This code implements our proposed level set-based algorithm for realizing cellular rearrangements in various tissue morphological phenomena, e.g., total engulfment, cellular patterning in olfactory and auditory sensory tissues, cell sorting, and 3D cell internalization.
Download the latest release from Zenodo (doi:10.5281/zenodo.5834687) or from Github (https://github.com/rhudaina/Level-Set-Based-Method-for-Cellular-Rearrangement) and unzip into a directory of your choice.
This source code was created on macOS Version 10.15.5 and requires the following.

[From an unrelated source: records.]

Definition setChordSuppressed (wall : time) (delivery : ChordDelivery) (now : time) : ChordDelivery :=
  if bool_decide (d_CallbackState delivery = ChordDelivered) ||
     bool_decide (d_CallbackState delivery = ChordSuppressed) then delivery
  else
    let delivery := delivery {{ d_CallbackState := ChordSuppressed;
                                d_TerminalOutcome := CallbackTerminalFailure }} in
    let delivery := setChordTerminalTime wall delivery now in
    delivery {{ d_CallbackVersion := (d_CallbackVersion delivery + 1)%Z }}.

Definition leaseDuration (d : Z) : Z := if (d <=? 0)%Z then (30 * Second)%Z else d.

(** Writing through the pointer [&delivery.Members[i]]. *)
Definition store_member (delivery : ChordDelivery) (i : nat) (m : ChordMemberPublication) : ChordDelivery :=
  delivery {{ d_Members := <[i := m]> (d_Members delivery) }}.

(** The element that an ordinal selects, or none when it is out of range. *)
Definition member_at (delivery : ChordDelivery) (ordinal : Z) : option ChordMemberPublication :=
  if (ordinal <? 0)%Z || (Z.of_nat (length (d_Members delivery)) <=? ordinal)%Z then None
  else d_Members delivery !! Z.to_nat ordinal.

(** ** Member publication *)

(** The switch on the member's state: the member to go on with, or none when it
    cannot be claimed now. *)
Definition claimable_member (now : time) (m : ChordMemberPublication)
    : chord_error + option ChordMemberPublication :=
  match m_State m with
  | ChordMemberLeased =>
      if After (m_LeaseExpiresAt m) now then inr None else inr (Some (m {{ m_State := ChordMemberReady }}))
  | ChordMemberPublished | ChordMemberPublishUnknown =>
      if After (m_ConfirmationDeadline m) now then inr None
      else inr (Some (m {{ m_State := ChordMemberReady }}))
  | ChordMemberReady => inr (Some m)
  | ChordMemberSetup | ChordMemberTerminal => inr None
  | ChordMemberOther _ => inl ErrUnknownMemberState
  end.

Definition lease_member (now : time) (claim : ChordMemberClaim) (member : ChordMemberPublication)
    : ChordMemberPublication :=
  member {{ m_State := ChordMemberLeased;
            m_LeaseOwner := mc_Owner claim;
            m_LeaseExpiresAt := (now + leaseDuration (mc_LeaseDuration claim))%Z;
            m_Version := (m_Version member + 1)%Z;
            m_Attempts := (m_Attempts member + 1)%Z }}.

Definition ClaimChordMember (wall : time) (delivery : ChordDelivery) (claim : ChordMemberClaim)
    : ChordDelivery * (chord_error + option ChordMemberLease) :=
  match member_at delivery (mc_Ordinal claim) with
  | None => (delivery, inl ErrChordNotFound)
  | Some member =>
      let i := Z.to_nat (mc_Ordinal claim) in
      let now := orNow wall (mc_Now claim) in
      match claimable_member now member with
      | inl e => (delivery, inl e)
      | inr None => (delivery, inr None)
      | inr (Some member) =>
          if After (m_NextAttemptAt member) now then (store_member delivery i member, inr None)
          else
            let member := lease_member now claim member in
            let delivery := store_member delivery i member in
            let delivery := delivery {{ d_MemberPublicationStarted := true;
                                        d_Version := (d_Version delivery + 1)%Z;
                                        d_UpdatedAt := now }} in
            (delivery,
             inr (Some {| ml_DeliveryKey := d_DeliveryKey delivery; ml_Ordinal := m_Ordinal member;
                          ml_TaskID := m_TaskID member; ml_Payload := m_Payload member;
                          ml_Owner := mc_Owner claim; ml_Version := m_Version member;
                          ml_ExpiresAt := m_LeaseExpiresAt member |}))
      end
  end.

(** The lease is the one the member currently has. *)
Definition lease_current (member : ChordMemberPublication) (lease : ChordMemberLease) : bool :=
  bool_decide (m_State member = ChordMemberLeased) &&
  String.eqb (m_LeaseOwner member) (ml_Owner lease) && (m_Version member =? ml_Version lease)%Z.

Definition release_member (outcome : ChordPublishOutcome) (member : ChordMemberPublication)
    : ChordMemberPublication :=
  member {{ m_LeaseOwner := ""; m_LeaseExpiresAt := 0%Z;
            m_LastError := chordErrorSummary "member_publish" outcome }}.
(* ===== verification/ChordThms.v ===== *)
(** * Durable chords: correctness

    The invariant of every history of a row, the order between a row and its
    successors, and the properties of distributed/backend: readiness, stability
    of identities and payloads, fencing of leases, suppression, recovery,
    retention and the registration window. *)

From S2P Require Import Prelude Chord ChordStore ChordInv.
From coqutil Require Import Datatypes.RecordSetters.
Import DoubleBraceUpdate.

(** ** The invariant *)

Definition receipts (d : ChordDelivery) : list (option ChordMemberReceipt) := m_Receipt <$> d_Members d.

Definition succeeded (o : option ChordMemberReceipt) : Prop := ∃ r, o = Some r ∧ ¬ failed r.
Definition has_failed (o : option ChordMemberReceipt) : Prop := ∃ r, o = Some r ∧ failed r.

Definition known_member (s : ChordMemberState) : Prop :=
  match s with ChordMemberOther _ => False | _ => True end.
Definition known_callback (s : ChordCallbackState) : Prop :=
  match s with ChordOther _ => False | _ => True end.

Section chord.
Context `{ChordJSON}.

Record chord_inv (d : ChordDelivery) : Prop := {
  ci_receipts : receipts_ok d;
  ci_known : known_callback (d_CallbackState d) ∧ Forall (λ m, known_member (m_State m)) (d_Members d);
  ci_active : active (d_CallbackState d) → Forall succeeded (receipts d);
  ci_failed : Exists has_failed (receipts d) → finished (d_CallbackState d);
  ci_suppressed : d_CallbackState d = ChordSuppressed →
    Exists has_failed (receipts d) ∧ d_TerminalOutcome d = CallbackTerminalFailure;
  ci_expiry : finished (d_CallbackState d) → d_TerminalExpireAt d = expiry d;
  ci_payload : active (d_CallbackState d) → buildChordCallbackPayload d = Some (inr (d_CallbackPayload d));
  ci_frozen : d_CallbackPayload d ≠ [] →
    Forall succeeded (receipts d) ∧ buildChordCallbackPayload d = Some (inr (d_CallbackPayload d));
}.

(** ** Receipts *)

Lemma member_args_receipts L L' : m_Receipt <$> L' = m_Receipt <$> L → member_args L' = member_args L.
Proof.
  revert L'. induction L as [|m L IH]; intros [|m' L'] Heq; try discriminate; [done|].
  injection Heq as Hm Hl. cbn [member_args]. by rewrite Hm, (IH L' Hl).
Qed.

Lemma build_receipts d d' :
  same_def d d' → receipts d' = receipts d → buildChordCallbackPayload d' = buildChordCallbackPayload d.
Proof.
  intros Hd Hr. unfold buildChordCallbackPayload. rewrite (sd_template _ _ Hd).
  by rewrite (member_args_receipts _ _ Hr).
Qed.

Lemma touched_receipts L L' : Forall2 touched L L' → m_Receipt <$> L' = m_Receipt <$> L.
Proof.
  induction 1 as [|m m' L L' Ht HL IH]; [done|]. cbn. f_equal; [|done].
  by destruct Ht as [->|(_ & ? & _)].
Qed.

Lemma receipts_insert d d' i m m' r :
  d_Members d !! i = Some m → m_Receipt m = None → receipted m m' r →
  d_Members d' = <[i := m']> (d_Members d) →
  receipts d !! i = Some None ∧ receipts d' = <[i := Some r]> (receipts d).
Proof.
  intros Hm Hn (_ & Hr & _) Hmem. unfold receipts. rewrite list_lookup_fmap, Hm, Hmem, list_fmap_insert, Hr.
  by rewrite <- Hn.
Qed.

Lemma pending_not_succeeded R i : R !! i = Some None → ¬ Forall succeeded R.
Proof. intros Hi HF. rewrite Forall_lookup in HF. by destruct (HF _ _ Hi) as (r & ? & _). Qed.

Lemma scan_spec L :
  match scan_receipts L with
  | AwaitReceipts => ¬ Forall succeeded (m_Receipt <$> L)
  | FailedReceipt => Exists has_failed (m_Receipt <$> L)
  | AllReceipts => Forall succeeded (m_Receipt <$> L)
  end.
Proof.
  induction L as [|m L IH]; cbn; [constructor|]. destruct (m_Receipt m) as [r|] eqn:Hr.
  - case_bool_decide as Ho; [left; by exists r|]. destruct (scan_receipts L).
    + intros HF. by apply list.Forall_cons in HF as [_ ?].
    + by right.
    + constructor; [by exists r|done].
  - intros HF. apply list.Forall_cons in HF as [(r & ? & _) _]. done.
Qed.

Lemma exists_insert_failed R i r :
  R !! i = Some None → Exists has_failed (<[i := Some r]> R) → failed r ∨ Exists has_failed R.
Proof.
  intros Hi HE. apply list.Exists_exists in HE as (o & Ho & r' & -> & Hf).
  apply list_elem_of_lookup in Ho as [j Hj]. destruct (decide (i = j)) as [<-|Hne].
  - rewrite list_lookup_insert_eq in Hj by (by eapply lookup_lt_Some). left. by simplify_eq.
  - rewrite list_lookup_insert_ne in Hj by done. right. apply list.Exists_exists. exists (Some r').
    split; [apply list_elem_of_lookup; eauto|by exists r'].
Qed.

Lemma exists_insert_mono R i r :
  R !! i = Some None → Exists has_failed R → Exists has_failed (<[i := Some r]> R).
Proof.
  intros Hi HE. apply list.Exists_exists in HE as (o & Ho & Hf).
  apply list_elem_of_lookup in Ho as [j Hj]. apply list.Exists_exists. exists o. split; [|done].
  apply list_elem_of_lookup. exists j. rewrite list_lookup_insert_ne; [done|].
  intros <-. destruct Hf as (r' & -> & _). congruence.
Qed.

Lemma exists_insert_here R i r : R !! i = Some None → failed r → Exists has_failed (<[i := Some r]> R).
Proof.
  intros Hi Hf. apply list.Exists_exists. exists (Some r). split; [|by exists r].
  apply list_elem_of_lookup. exists i. apply list_lookup_insert_eq. by eapply lookup_lt_Some.
Qed.
(** ** Preservation *)

Definition members_ok (d : ChordDelivery) : Prop :=
  receipts_ok d ∧ Forall (λ m, known_member (m_State m)) (d_Members d).

Lemma touched_ok d d' :
  members_ok d → Forall2 touched (d_Members d) (d_Members d') → members_ok d'.
Proof.
  intros [Hr Hk] HT. split.
  - intros i m' Hm'. destruct (Forall2_lookup_r _ _ _ _ _ HT Hm') as (m & Hm & Ht).
    destruct Ht as [->|(_ & Hrec & Hst & Hp & _)]; [by apply (Hr i)|]. rewrite Hrec, <- (Hr i m Hm).
    unfold publishing in Hp. split; [intros Hs; rewrite Hs in Hp; intuition discriminate|done].
  - apply Forall_lookup. intros i m' Hm'. destruct (Forall2_lookup_r _ _ _ _ _ HT Hm') as (m & Hm & Ht).
    destruct Ht as [->|(_ & _ & _ & Hp & _)]; [by apply (proj1 (Forall_lookup _ _) Hk i)|].
    by unfold publishing in Hp; destruct Hp as [->|[->|[->| ->]]].
Qed.

Lemma receipted_ok d d' i m m' r :
  members_ok d → d_Members d !! i = Some m → receipted m m' r →
  d_Members d' = <[i := m']> (d_Members d) → members_ok d'.
Proof.
  intros [Hr Hk] Hm (_ & Hrec & Hst & _) Hmem. split.
  - intros j x Hx. rewrite Hmem in Hx. destruct (decide (i = j)) as [<-|Hne].
    + rewrite list_lookup_insert_eq in Hx by (by eapply lookup_lt_Some). simplify_eq.
      rewrite Hst, Hrec. by split; [eauto|].
    + rewrite list_lookup_insert_ne in Hx by done. by apply (Hr j).
  - rewrite Hmem. apply Forall_insert; [done|by rewrite Hst].
Qed.

(** Nothing but the members' publication changed. *)
Lemma inv_frame d d' :
  chord_inv d → same_def d d' → cb d' = cb d → receipts d' = receipts d → members_ok d' → chord_inv d'.
Proof.
  intros HI Hdef Hcb Hrec [Hok Hk]. pose proof (build_receipts _ _ Hdef Hrec) as Hb.
  unfold cb in Hcb. injection Hcb as E1 _ E3 _ _ _ _ E8 E9 E10.
  assert (He : expiry d' = expiry d) by (unfold expiry; by rewrite (sd_retention _ _ Hdef), E9).
  destruct HI as [_ [Hkc _] ? ? ? ? ? ?].
  split; rewrite ?E1, ?E3, ?E8, ?E10, ?Hrec, ?He, ?Hb; auto.
Qed.

(** A receipt arrived and the callback is suppressed, or was finished before. *)
Lemma inv_suppression d d' i r :
  chord_inv d → members_ok d' → receipts d !! i = Some None →
  receipts d' = <[i := Some r]> (receipts d) → Exists has_failed (receipts d') →
  same_def d d' → suppression d d' → chord_inv d'.
Proof.
  intros HI [Hok Hk] Hi Hrec HE Hdef Hsup. pose proof (pending_not_succeeded _ _ Hi) as Hpend.
  assert (Hp : d_CallbackPayload d = []).
  { destruct (d_CallbackPayload d) eqn:Hp; [done|]. destruct Hpend. apply (ci_frozen _ HI). by rewrite Hp. }
  destruct Hsup as [[Hfin Hcb]|(Hfin & Hst & Hout & He & Hpay & _)].
  - unfold cb in Hcb. injection Hcb as E1 _ E3 _ _ _ _ E8 E9 E10.
    assert (Hex : expiry d' = expiry d) by (unfold expiry; by rewrite (sd_retention _ _ Hdef), E9).
    split; rewrite ?E1, ?E3, ?E8, ?E10, ?Hex, ?Hp; try done.
    + split; [apply HI|done].
    + intros Ha. destruct Hpend. by apply (ci_active _ HI).
    + intros Hs. split; [done|]. by apply (ci_suppressed _ HI).
    + apply (ci_expiry _ HI).
    + intros Ha. destruct Hpend. by apply (ci_active _ HI).
  - split; rewrite ?Hst, ?Hpay, ?Hp; try done.
    + intros Ha. unfold active in Ha. intuition discriminate.
    + intros _. by right.
    + intros Ha. unfold active in Ha. intuition discriminate.
Qed.

Lemma inv_ready d d' i r :
  chord_inv d → members_ok d' → receipts d !! i = Some None →
  receipts d' = <[i := Some r]> (receipts d) → Forall succeeded (receipts d') →
  same_def d d' → becomes_ready d d' → chord_inv d'.
Proof.
  intros HI [Hok Hk] Hi Hrec HF Hdef (payload & Hb & Hpay & Hst & _).
  pose proof (pending_not_succeeded _ _ Hi) as Hpend.
  assert (Hp : d_CallbackPayload d = []).
  { destruct (d_CallbackPayload d) eqn:Hp; [done|]. destruct Hpend. apply (ci_frozen _ HI). by rewrite Hp. }
  rewrite Hp in Hpay. rewrite <- Hpay in Hb.
  split; rewrite ?Hst; try done.
  - intros HE. apply list.Exists_exists in HE as (o & Ho & r' & -> & Hf).
    rewrite list.Forall_forall in HF. destruct (HF _ Ho) as (r'' & [= <-] & Hn). done.
  - unfold finished. intuition discriminate.
Qed.
(* ===== verification/ChordDispatch.v ===== *)
(** * Durable chords: sending, dispatching and working

    Model of src/distributed/durable_chord.go and of the durable part of
    src/distributed/worker.go, on top of the store of [ChordStore.v] and a broker.
    A server registers a group with its callback, dispatchers of any number of
    servers publish members and callbacks under leases, and workers record what
    became of the tasks they were handed.  The steps of all of them interleave;
    between any two of them a dispatcher may crash.  The tables of the groups and of
    the statuses, which ReconcileChord (of backend_db/durable_chord.go) fills before
    members are published, are shared with everything else that uses the backend.

    The broker is known by its answers: it accepted a signature, it rejected it for
    sure, or it failed in a way that leaves open whether it has it.  A worker may be
    handed a signature that the broker has at any time and any number of times. *)

From stdpp Require Import gmap.
From S2P Require Import Prelude GoFloat GoNumber Chord ChordStore.
From Stdlib Require Import Strings.Byte.
From coqutil Require Import Datatypes.RecordSetters.
Import DoubleBraceUpdate.

(** ** Metadata *)

(** A value of [map[string]interface{}]; of [json.Number] what [Int64] gives. *)
Inductive mvalue :=
  | MBool (b : bool) | MString (s : string) | MInt (n : Z) | MInt64 (n : Z)
  | MFloat (x : float64) | MNumber (n : option Z) | MOther.

(** What json.Unmarshal gives back for it. *)
Definition json_image (v : mvalue) : mvalue :=
  match v with MInt n | MInt64 n | MNumber (Some n) => MFloat (f64_of_Z n) | _ => v end.

Definition DurableChordDeliveryKeyMeta : string := "gkit.chord_delivery_key".
Definition DurableChordMemberMeta : string := "gkit.chord_member".
Definition DurableChordMemberOrdinal : string := "gkit.chord_member_ordinal".

(** The fields of a signature beyond [ID] and [Args] that the chord reads or writes:
    of [CallbackChord] whether there is one, of [Meta] nil or its map. *)
Record sig_fields := mkFields {
  f_GroupID : string;
  f_GroupTaskCount : nat;
  f_Router : string;
  f_CallbackChord : bool;
  f_Meta : option (gmap string mvalue);
}.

- GNU gcc compiler (clang-1200.0.32.21)
- FFTW 3.3.9
- MATLAB R2020b
Typical install time on a "normal" desktop computer should be around 5-10 minutes.
The source code have been tested to work on Windows via Cygwin and on a Unix-based device, in particular, Ubuntu 18.04 with MATLAB 2019a.
Open a terminal window, access subfolder /code, and execute the following command.
bash run.sh
The expected output should be a movie file saved explicitly to subfolder /results with filename simulation.mp4.
If this does not exist, run the following script within MATLAB.
generate_result.m
That's it.
To setup a simulation, access subfolder /data, and edit parameters.txt and initconfig.txt accordingly.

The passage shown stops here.